Faltaram soldados nativos para as lutas de independência nas províncias, mas as escolas da Guerra e da Marinha constituíam uma crescente classe de militares. A população se acostumou com facilidade a resolver suas pendengas na Casa de Suplicação do Rio, criada por dom João VI, origem do Supremo Tribunal Federal. O Teatro São João, a Biblioteca Real e os jornais locais faziam a vida cultural ficar muito mais diversificada e acessível, a ponto de até mesmo alfaiates manterem seu próprio veículo de comunicação. Em 1826, o surgimento da Academia Imperial de Belas-Artes tirava os desenhistas dos quartéis, onde eles se limitavam a rabiscar plantas de terrenos.
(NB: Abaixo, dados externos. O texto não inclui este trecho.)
Lemma same_data_is_served_from_cache_witness :
  let first := Samples.analyze CircuitAnalyzer.initial
                 (Samples.sourceAndResistor 1000) Samples.clock1 in
  let second := Samples.analyze (stateOf first) scattered Samples.clock2 in
  AnalysisResult.isValid (resultOf first) = true ∧
  NodeAnalysis.isValid (NodeAnalyzer.analyzeNodes scattered) = false ∧
  second = (AnalysisResult.markFromCache (resultOf first), stateOf first, scattered).
Proof.
  split; [vm_compute; reflexivity|]. split; [vm_compute; reflexivity|].
  apply (same_data_is_served_from_cache Samples.stringify Samples.toFixed
           Samples.toExponential CircuitAnalyzer.initial
           (Samples.sourceAndResistor 1000) scattered Samples.clock1 Samples.clock2).
  - vm_compute. reflexivity.
  - reflexivity.
Defined.

(** X5: in every run of an analyzer that starts with a new one, the
cache holds valid results only, each with its payload; so every result
marked [fromCache] is valid and carries a payload.  The cache has at most
one entry per call made, and every call returns a result. *)
Theorem cache_holds_valid_results_only (stringify : CircuitData.t → list Z)
    (toFixed toExponential : float → nat → string) (ops : list operation) :
  let out := run stringify toFixed toExponential CircuitAnalyzer.initial ops in
  Forall (λ result,
            AnalysisResult.fromCache result = Some true →
            AnalysisResult.isValid result = true ∧
            is_Some (AnalysisResult.results result))
         (fst out) ∧
  Forall (λ entry,
            AnalysisResult.isValid (snd entry) = true ∧
            is_Some (AnalysisResult.results (snd entry)))
         (CircuitAnalyzer.analysisCache (snd out)) ∧
  CircuitAnalyzer.cacheSize (snd out) ≤ callCount ops ∧
  length (fst out) = callCount ops.
Proof.
  cbv zeta.
  set (good := λ result : AnalysisResult.t,
         AnalysisResult.isValid result = true ∧
         is_Some (AnalysisResult.results result)).
  assert (∀ st,
            Forall (λ entry, good (snd entry)) (CircuitAnalyzer.analysisCache st) →
            Forall (λ result, AnalysisResult.fromCache result = Some true → good result)
                   (fst (run stringify toFixed toExponential st ops)) ∧
            Forall (λ entry, good (snd entry))
                   (CircuitAnalyzer.analysisCache
                      (snd (run stringify toFixed toExponential st ops))) ∧
            CircuitAnalyzer.cacheSize (snd (run stringify toFixed toExponential st ops))
              ≤ CircuitAnalyzer.cacheSize st + callCount ops ∧
            length (fst (run stringify toFixed toExponential st ops)) = callCount ops)
    as Hrun.
  { induction ops as [|[circuit clk|] ops IH]; intros st Hcache.
    - cbn. split; [done|]. split; [done|]. split; [lia|done].
    - cbn [run fst snd]. unfold callCount. rewrite filter_cons_True by done.
      cbn [length]. fold (callCount ops).
      destruct (analyzeCircuit_outcome stringify toFixed toExponential st circuit clk)
        as [(cached & Hhit & Hout) |
            [(Hinvalid & Hnone & Hfresh & Hstate) |
             (Hvalid & Hfresh & Hstate & solution & nodeAnalysis & method & Hres)]].
      + rewrite Hout. unfold resultOf, stateOf. cbn [fst snd].
        destruct (IH st Hcache) as (Hresults & Hcache' & Hsize & Hlen).
        split; [|split; [done|split; [lia|by rewrite Hlen]]].
        constructor; [|done]. intros _.
        exact (map_get_Forall good _ _ _ Hcache Hhit).
      + rewrite Hstate.
        destruct (IH st Hcache) as (Hresults & Hcache' & Hsize & Hlen).
        split; [|split; [done|split; [lia|by rewrite Hlen]]].
        constructor; [|done]. congruence.
      + assert (good (resultOf (CircuitAnalyzer.analyzeCircuit stringify toFixed
                                  toExponential st circuit clk))) as Hgood.
        { split; [done|]. rewrite Hres.
          unfold CircuitAnalyzer.processResults.
          destruct (CircuitAnalyzer.calculateTotalMetrics _ _ _ _) as [[[[? ?] ?] ?] ?].
          by eexists. }
        rewrite Hstate.
        destruct (IH (CircuitAnalyzer.mkState
                        (JS.map_set (CircuitAnalyzer.analysisCache st)
                           (CircuitAnalyzer.generateCircuitHash stringify circuit)
                           (resultOf (CircuitAnalyzer.analyzeCircuit stringify toFixed
                                        toExponential st circuit clk)))
                        (Some (CircuitAnalyzer.generateCircuitHash stringify circuit))))
          as (Hresults & Hcache' & Hsize & Hlen).
        { cbn [CircuitAnalyzer.analysisCache]. by apply map_set_Forall. }
        split; [|split; [done|split; [|by rewrite Hlen]]].
        * constructor; [|done]. congruence.
        * unfold CircuitAnalyzer.cacheSize in *.
          cbn [CircuitAnalyzer.analysisCache] in Hsize.
          pose proof (map_set_size (CircuitAnalyzer.analysisCache st)
                        (CircuitAnalyzer.generateCircuitHash stringify circuit)
                        (resultOf (CircuitAnalyzer.analyzeCircuit stringify toFixed
                                     toExponential st circuit clk))).
          lia.
    - cbn [run]. unfold callCount. rewrite filter_cons_False by done.
      fold (callCount ops).
      destruct (IH (CircuitAnalyzer.clearCache st)) as (Hresults & Hcache' & Hsize & Hlen).
      { constructor. }
      split; [done|]. split; [done|]. split; [|done].
      unfold CircuitAnalyzer.cacheSize in *. cbn in Hsize. lia. }
  destruct (Hrun CircuitAnalyzer.initial) as (H1 & H2 & H3 & H4); [constructor|].
  split; [done|]. split; [done|]. split; [|done].
  unfold CircuitAnalyzer.cacheSize in *. cbn in H3. lia.
Qed.

(** ** Currents reported by the coordinator *)






(** Not vacuous: the analysis of the sample reports a payload. *)
Lemma sample_payload :
  ∃ payload,
    AnalysisResult.results
      (resultOf (Samples.analyze CircuitAnalyzer.initial
                   (Samples.sourceAndResistor 1000) Samples.clock1)) = Some payload ∧
    AnalysisResult.sourceVoltage payload = 12%float ∧
    reportedCurrents payload = [0; 0; 0; 0; 0]%float.
Proof. eexists. split; [vm_compute; reflexivity|]. split; vm_compute; reflexivity. Qed.
(** * Liquid user-stream data source: connection lifecycle and frame routing

    A shallow embedding of [LiquidAPIUserStreamDataSource]
    (hummingbot/market/liquid/liquid_api_user_stream_data_source.py):
    the supervising loop [listen_for_user_stream] and the heartbeat
    generator [_inner_messages].

    The two coroutines are modelled as one sequential machine.  A control
    point ([pc]) names the [await] at which the task is suspended; the
    environment answers that await with an [event] (a returned value or a
    raised exception); [step] runs the Python code from that await up to the
    next one and reports what the code did as a list of observations
    ([obs]).  A whole run is [run], the fold of [step] over a script of
    environment answers. *)

From Stdlib Require Import List String Ascii Bool Arith ZArith QArith Lia.
Import ListNotations.
Local Close Scope Q_scope.
Local Open Scope string_scope.
Local Open Scope list_scope.

(** ** Python strings

    A [str] is held as the bytes of its UTF-8 form.  Splitting at the ASCII
    character [_] is the same on bytes and on code points.  [str.upper] and
    [str.lower] are Unicode case mappings and are not defined here: they are
    taken as given ([casing], below); on ASCII text they are the byte
    mappings [ascii_upper] and [ascii_lower]. *)

Module PyStr.

(** The case mappings of ASCII: a letter to its other case, every other
    byte to itself. *)
Definition upper_char (c : ascii) : ascii :=
  let n := nat_of_ascii c in
  if andb (Nat.leb 97 n) (Nat.leb n 122) then ascii_of_nat (n - 32) else c.

Definition lower_char (c : ascii) : ascii :=
  let n := nat_of_ascii c in
  if andb (Nat.leb 65 n) (Nat.leb n 90) then ascii_of_nat (n + 32) else c.

Fixpoint map_chars (f : ascii -> ascii) (s : string) : string :=
  match s with
  | EmptyString => EmptyString
  | String c r => String (f c) (map_chars f r)
  end.

Definition ascii_upper (s : string) : string := map_chars upper_char s.
Definition ascii_lower (s : string) : string := map_chars lower_char s.

(** Every byte is below 128. *)
Fixpoint is_ascii (s : string) : bool :=
  match s with
  | EmptyString => true
  | String c r => andb (Nat.ltb (nat_of_ascii c) 128) (is_ascii r)
  end.

(** [s.split(sep)] for a one-character separator: the pieces between the
    occurrences of [sep], empty pieces included; never the empty list. *)
Fixpoint split (sep : ascii) (s : string) : list string :=
  match s with
  | EmptyString => [EmptyString]
  | String c r =>
      if Ascii.eqb c sep then EmptyString :: split sep r
      else match split sep r with
           | [] => [String c EmptyString]
           | piece :: pieces => String c piece :: pieces
           end
  end.

(** [l[-1]]: [None] stands for IndexError. *)
Fixpoint item_last {A : Type} (l : list A) : option A :=
  match l with
  | [] => None
  | [x] => Some x
  | _ :: r => item_last r
  end.

Fixpoint mem_char (c : ascii) (s : string) : bool :=
  match s with
  | EmptyString => false
  | String d r => orb (Ascii.eqb d c) (mem_char c r)
  end.

End PyStr.

(** [str.upper] and [str.lower], as the interpreter has them. *)
Record casing : Type := {
  str_upper : string -> string;
  str_lower : string -> string
}.

(** On ASCII text the two are the ASCII mappings. *)
Definition ascii_faithful (py : casing) : Prop :=
  forall s, PyStr.is_ascii s = true ->
    str_upper py s = PyStr.ascii_upper s /\
    str_lower py s = PyStr.ascii_lower s.

(** ** Decoded JSON values, as [ujson.loads] hands them to Python *)

#[warnings="-register-all"]
Inductive json : Type :=
| JNull
| JBool (b : bool)
| JInt (n : Z)
| JReal (q : Q)
| JStr (s : string)
| JArr (items : list json)
| JObj (fields : list (string * json)).

Module PyDict.

(** [d.get(key, None)] on the field list of a dict; the first binding of a
    key is the one the dict holds. *)
Fixpoint get (key : string) (fields : list (string * json)) : option json :=
  match fields with
  | [] => None
  | (k, v) :: rest => if String.eqb k key then Some v else get key rest
  end.

End PyDict.

(** Python truth value of a decoded value, with [None] for a missing one
    ([not x] is [negb (truthy x)]). *)
Definition truthy (v : option json) : bool :=
  match v with
  | None => false
  | Some JNull => false
  | Some (JBool b) => b
  | Some (JInt n) => negb (Z.eqb n 0)
  | Some (JReal q) => negb (Qeq_bool q 0%Q)
  | Some (JStr s) => negb (String.eqb s EmptyString)
  | Some (JArr items) => match items with [] => false | _ => true end
  | Some (JObj fields) => match fields with [] => false | _ => true end
  end.

(** [x == 'updated'] *)
Definition eq_str (v : option json) (lit : string) : bool :=
  match v with
  | Some (JStr s) => String.eqb s lit
  | _ => false
  end.

(** ** Exceptions *)

Inductive exn : Type :=
| CancelledError      (* asyncio.CancelledError *)
| TimeoutError        (* asyncio.TimeoutError *)
| ConnectionClosed    (* websockets.exceptions.ConnectionClosed *)
| ValueError
| KeyError
| AttributeError
| TypeError
| IndexError
| OSError.

(** A computation that returns or raises. *)
Definition result (A : Type) : Type := (exn + A)%type.
Definition ok {A : Type} (a : A) : result A := inr a.
Definition raise {A : Type} (e : exn) : result A := inl e.
Definition bind {A B : Type} (r : result A) (k : A -> result B) : result B :=
  match r with
  | inl e => inl e
  | inr a => k a
  end.
Notation "x <- r ;; k" := (bind r (fun x => k))
  (at level 61, r at next level, right associativity).

(** [[f(x) for x in l]]: the first raise aborts the whole comprehension. *)
Fixpoint comprehension {A B : Type} (f : A -> result B) (l : list A)
  : result (list B) :=
  match l with
  | [] => ok []
  | x :: r => y <- f x ;; ys <- comprehension f r ;; ok (y :: ys)
  end.

(** ** A JSON reader

    [ujson.loads] itself is a parameter of the model below.  This reader
    covers the JSON the venue's frames are written in (objects, arrays,
    strings with one-character escapes, decimal numbers without exponent,
    the three literals) and is what the worked examples decode their frames
    with. *)

Module Json.

Definition dquote : ascii := "034"%char.
Definition backslash : ascii := "092"%char.

(** [quoted s] is [s] between double quotes. *)
Definition quoted (s : string) : string :=
  String dquote (s ++ String dquote EmptyString)%string.

Definition is_space (c : ascii) : bool :=
  let n := nat_of_ascii c in
  orb (orb (Nat.eqb n 32) (Nat.eqb n 9)) (orb (Nat.eqb n 10) (Nat.eqb n 13)).

Fixpoint skip_space (s : string) : string :=
  match s with
  | String c r => if is_space c then skip_space r else s
  | EmptyString => s
  end.

Definition unescape (c : ascii) : option ascii :=
  if Ascii.eqb c "n" then Some "010"%char
  else if Ascii.eqb c "t" then Some "009"%char
  else if Ascii.eqb c "r" then Some "013"%char
  else if Ascii.eqb c "b" then Some "008"%char
  else if Ascii.eqb c "f" then Some "012"%char
  else if orb (Ascii.eqb c dquote) (orb (Ascii.eqb c backslash) (Ascii.eqb c "/"))
  then Some c
  else None.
Os pianos eram uma peça obrigatória nas casas mais ricas e o imperador dedicava tempo às composições musicais. Em carta ao pai, o rei Francisco I da Áustria, a imperatriz Leopoldina escreveu: "Envio-vos nesta ocasião uma Missa de Neukomm (...) que merecerá sem dúvida o vosso bom acolhimento. O meu Marido também é compositor e faz-vos presente da Sinfonia e Te Deum de sua autoria; falando a verdade é um tanto teatral, que é defeito de meu Marido". Aluno de Joseph Haydn e colega de estudos de Ludwig van Beethoven, o maestro Sigimund von Neukomm vivia no Rio desde 1816. A influência dessa vida pujante era tal que ganhava importância o sotaque carioca, mais aportuguesado e menos marcado por expressões indígenas do que no resto do país. "Muito antes ainda (do advento) da televisão, os habitantes do Rio já influenciavam a fala dos habitantes das outras províncias", escreve o historiador Luiz Felipe de Alencastro em História da Vida Privada no Brasil.

A Constituição

O Primeiro Reinado, claro, foi um período de intensa atividade política. A elite se dividia em várias correntes, a começar por monarquistas e republicanos (que em 1822 se aglutinaram em torno de dom Pedro para confrontar as cortes portuguesas - grandes responsáveis pelo processo que levou à Independência). A Assembleia Constituinte, instalada em maio de 1823, seria dissolvida em novembro, mas, em 1824, o imperador promulgou a primeira Constituição do país (considerada até liberal para a época). O Poder Moderador dava a ele autoridade sobre os demais poderes, mas a Carta garantiu liberdade de culto, de imprensa (em termos, pois havia determinadas perseguições) e deu outro status à figura do eleitor. Homens maiores de 25 anos, livres, alfabetizados e com renda de 100 mil-réis escolhiam os cidadãos que podiam votar e ser votados desde que atendessem a certos requisitos. Os religiosos seriam valorizados - até porque eles representavam parte considerável da ínfima parcela alfabetizada da população. Na década de 1820, eles eram 23% de todos os deputados. Os padres raramente usavam batinas, mantinham negócios e, com muita frequência, mulher e filhos.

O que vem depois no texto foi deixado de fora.